What to work on: From the entries below, return only the lines starting at the one that contains "scheduled_callback d = cb" and ending at the one that contains "unfold lift, setData, load.", exactly as they stand.

Collection entries:
(** [F] is a closure that was just made and has no owner yet. *)
Record heap_ok (F : option callback) (n : nat) (log : list callback)
    (pend : gmap string localActivityTask) (H : gmap ptr (machine scheduled)) : Prop := {
  ho_data p m d : H !! p = Some m → m_data m = Some d →
    (scheduled_callback d < n)%nat ∧ (scheduled_handled d = false → scheduled_callback d ∉ log)
    ∧ Some (scheduled_callback d) ≠ F
    ∧ (∀ id t, pend !! id = Some t → task_callback t ≠ scheduled_callback d);
  ho_inj p q m m' d d' : H !! p = Some m → H !! q = Some m' → m_data m = Some d →
    m_data m' = Some d' → scheduled_callback d = scheduled_callback d' → p = q }.

Record rest_ok (F : option callback) (n : nat) (log : list callback)
    (pend : gmap string localActivityTask) : Prop := {
  ro_nodup : NoDup log;
  ro_log cb : cb ∈ log → cb < n ∧ Some cb ≠ F;
  ro_free cb : F = Some cb → cb < n;
  ro_pend id t : pend !! id = Some t →
    task_callback t < n ∧ (task_callback t ∉ log) ∧ Some (task_callback t) ≠ F;
  ro_inj id id' t t' : pend !! id = Some t → pend !! id' = Some t' →
    task_callback t = task_callback t' → id = id' }.

Record ok (F : option callback) (e : env) : Prop := {
  ok_wf : wf (helper e);
  ok_heap : heap_ok F (closures e) (result_callbacks (calls e)) (pendingLaTasks e) (heap (helper e));
  ok_rest : rest_ok F (closures e) (result_callbacks (calls e)) (pendingLaTasks e) }.

Global Instance heap_ok_stable F n log pend : HeapStable (heap_ok F n log pend).
Proof.
  split.
  - intros H p m m' [Hd Hi] Hp _ _ Hdata _. split.
    + intros q n0 d Hq Hdq. apply lookup_insert_Some in Hq as [[-> <-]|[_ Hq]]; [|eauto].
      rewrite Hdata in Hdq. eauto.
    + intros q r m1 m2 d d' Hq Hr Hdq Hdr.
      apply lookup_insert_Some in Hq as [[<- <-]|[Hpq Hq]];
        apply lookup_insert_Some in Hr as [[<- <-]|[Hpr Hr]]; rewrite ?Hdata in *; [done|eauto..].
  - intros H p m [Hd Hi] Hp _ Hdata. split.
    + intros q n0 d Hq Hdq. apply lookup_insert_Some in Hq as [[-> <-]|[_ Hq]]; [congruence|eauto].
    + intros q r m1 m2 d d' Hq Hr Hdq Hdr.
      apply lookup_insert_Some in Hq as [[<- <-]|[Hpq Hq]]; [congruence|].
      apply lookup_insert_Some in Hr as [[<- <-]|[Hpr Hr]]; [congruence|eauto].
Qed.

Lemma ok_weaken F e : ok F e → ok None e.
Proof.
  intros [Hwf [Hd Hi] [? Hl Hf Hp ?]]. split; [done| |].
  - split; [|done]. intros p m d Hm Hdm. destruct (Hd p m d Hm Hdm) as (? & ? & ? & ?). by split_and!.
  - split; [done| |done| |done].
    + intros cb Hcb. by destruct (Hl cb Hcb).
    + intros id t Ht. by destruct (Hp id t Ht) as (? & ? & ?).
Qed.

(** ** Primitives *)

(** The operations of the helper, other than [setData]. *)
Definition helper_op {A} (c : M (decisionsHelper scheduled) A) : Prop :=
  ∀ Q, HeapStable Q → pres (inv Q) c.

Lemma pres_lift F {A} (c : M (decisionsHelper scheduled) A) : helper_op c → pres (ok F) (lift c).
Proof.
  intros Hc e [Hwf Hh Hr]. unfold lift. specialize (Hc _ (heap_ok_stable F _ _ _) (helper e) (conj Hwf Hh)).
  destruct (c (helper e)) as [o h]. destruct Hc as [Hwf' Hh']. by split.
Qed.

(** A change of what the invariant does not mention. *)
Lemma pres_frame F f :
  (∀ e, helper (f e) = helper e ∧ closures (f e) = closures e ∧ calls (f e) = calls e
        ∧ pendingLaTasks (f e) = pendingLaTasks e) → pres (ok F) (modify f).
Proof.
  intros Hf e [Hwf Hh Hr]. destruct (Hf e) as (E1 & E2 & E3 & E4).
  split; simpl; rewrite ?E1, ?E2, ?E3, ?E4; done.
Qed.

Lemma pres_GenerateSequence F : pres (ok F) GenerateSequence.
Proof. intros e He. destruct He. by split. Qed.

Lemma result_callbacks_app cs c :
  result_callbacks (cs ++ [c]) = result_callbacks cs ++ option_list (call_callback c).
Proof. unfold result_callbacks. rewrite omap_app. simpl. by destruct (call_callback c). Qed.

(** A call that delivers no result. *)
Lemma pres_deliver_other F c : call_callback c = None → pres (ok F) (deliver c).
Proof.
  intros Hc e [Hwf Hh Hr]. split; simpl; [done| |]; rewrite result_callbacks_app, Hc, app_nil_r; done.
Qed.

(** [c] finds a home for the new closure, or drops it. *)
Definition settles {A} (F : option callback) (c : M env A) : Prop :=
  ∀ e, ok F e → ok None (snd (c e)).

Lemma settles_weaken {A} F (c : M env A) : pres (ok None) c → settles F c.
Proof. intros Hc e He. by apply Hc, (ok_weaken F). Qed.

Lemma settles_pres {A} (c : M env A) : settles None c → pres (ok None) c.
Proof. done. Qed.

Lemma settles_bind {A B} F (c : M env A) (k : A → M env B) :
  pres (ok F) c → (∀ a, settles F (k a)) → settles F (c ≫= k).
Proof.
  intros Hc Hk e He. specialize (Hc e He). unfold mbind, M_bind.
  destruct (c e) as [[a|p] e']; simpl in *; [by apply Hk|by eapply ok_weaken].
Qed.

Lemma settles_seq {A B} F (c : M env A) (k : A → M env B) :
  settles F c → (∀ a, pres (ok None) (k a)) → settles F (c ≫= k).
Proof.
  intros Hc Hk e He. specialize (Hc e He). unfold mbind, M_bind.
  destruct (c e) as [[a|p] e']; simpl in *; [by apply Hk|done].
Qed.

Lemma pres_newClosure {A} (k : callback → M env A) :
  (∀ cb, settles (Some cb) (k cb)) → pres (ok None) (newClosure ≫= k).
Proof.
  intros Hk e [Hwf [Hd Hi] [Hn Hl Hf Hp Hj]]. run. unfold newClosure. apply Hk.
  split; simpl; [done| |].
  - split; [|done]. intros p m d Hm Hdm. destruct (Hd p m d Hm Hdm) as (? & ? & ? & ?).
    split_and!; [lia|done|intros [= ?]; lia|done].
  - split; [done| |intros cb [= <-]; lia| |done].
    + intros cb Hcb. destruct (Hl cb Hcb). split; [lia|intros [= ?]; lia].
    + intros id t Ht. destruct (Hp id t Ht) as (? & ? & ?). split_and!; [lia|done|intros [= ?]; lia].
Qed.

Lemma settles_deliver cb c : call_callback c = Some cb → settles (Some cb) (deliver c).
Proof.
  intros Hc e [Hwf [Hd Hi] [Hn Hl Hf Hp Hj]]. split; simpl; [done| |];
    rewrite result_callbacks_app, Hc; simpl.
  - split; [|done]. intros p m d Hm Hdm. destruct (Hd p m d Hm Hdm) as (? & Hh & ? & ?).
    split_and!; [done| |done|done]. intros Hu. rewrite not_elem_of_app, list_elem_of_singleton.
    split; [auto|congruence].
  - split; [| |done| |done].
    + apply NoDup_app. split_and!; [done| |apply NoDup_singleton].
      intros cb' Hcb'. rewrite list_elem_of_singleton. destruct (Hl cb' Hcb'). congruence.
    + intros cb' [Hcb'| ->%list_elem_of_singleton]%elem_of_app; [by destruct (Hl cb' Hcb')|auto].
    + intros id t Ht. destruct (Hp id t Ht) as (? & ? & ?). split_and!; [done| |done].
      rewrite not_elem_of_app, list_elem_of_singleton. split; [done|congruence].
Qed.

Lemma settles_setData cb p d :
  scheduled_callback d = cb → settles (Some cb) (lift (setData p d)).
Proof.
  intros Hcb e He. destruct (ok_weaken _ _ He) as [_ [Hd0 Hi0] Hr]. destruct He as [Hwf [Hd Hi] [Hn Hl Hf Hp Hj]].
  unfold lift, setData, load. run. destruct (heap (helper e) !! p) as [m|] eqn:Hm.
  2: { by split; simpl. }
  rewrite store_run. split; simpl; [|split|done].
  - destruct (pres_set_data (λ _, True) p d (helper e)) as [Hwf' _]; [done|].
    unfold setData, load in Hwf'. run_in Hwf'. rewrite Hm, store_run in Hwf'. done.
  - intros q m' d' [[<- <-]|[_ Hq]]%lookup_insert_Some Hdq; [|by eapply Hd0].
    injection Hdq as <-. subst cb. split_and!; [auto| |done|].
    + intros _ Hin. by destruct (Hl _ Hin).
    + intros id t Ht Heq. destruct (Hp id t Ht) as (_ & _ & Hne). by rewrite Heq in Hne.
  - intros q r m1 m2 d1 d2 Hq Hr' Hdq Hdr Heq.
    apply lookup_insert_Some in Hq as [[<- <-]|[Hpq Hq]];
      apply lookup_insert_Some in Hr' as [[<- <-]|[Hpr Hr']]; [done| | |eauto].
    + injection Hdq as <-. destruct (Hd r m2 d2 Hr' Hdr) as (_ & _ & Hne & _). congruence.
    + injection Hdr as <-. destruct (Hd q m1 d1 Hq Hdq) as (_ & _ & Hne & _). congruence.
Qed.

The answer:
  scheduled_callback d = cb → settles (Some cb) (lift (setData p d)).
Proof.
  intros Hcb e He. destruct (ok_weaken _ _ He) as [_ [Hd0 Hi0] Hr]. destruct He as [Hwf [Hd Hi] [Hn Hl Hf Hp Hj]].
  unfold lift, setData, load. run. destruct (heap (helper e) !! p) as [m|] eqn:Hm.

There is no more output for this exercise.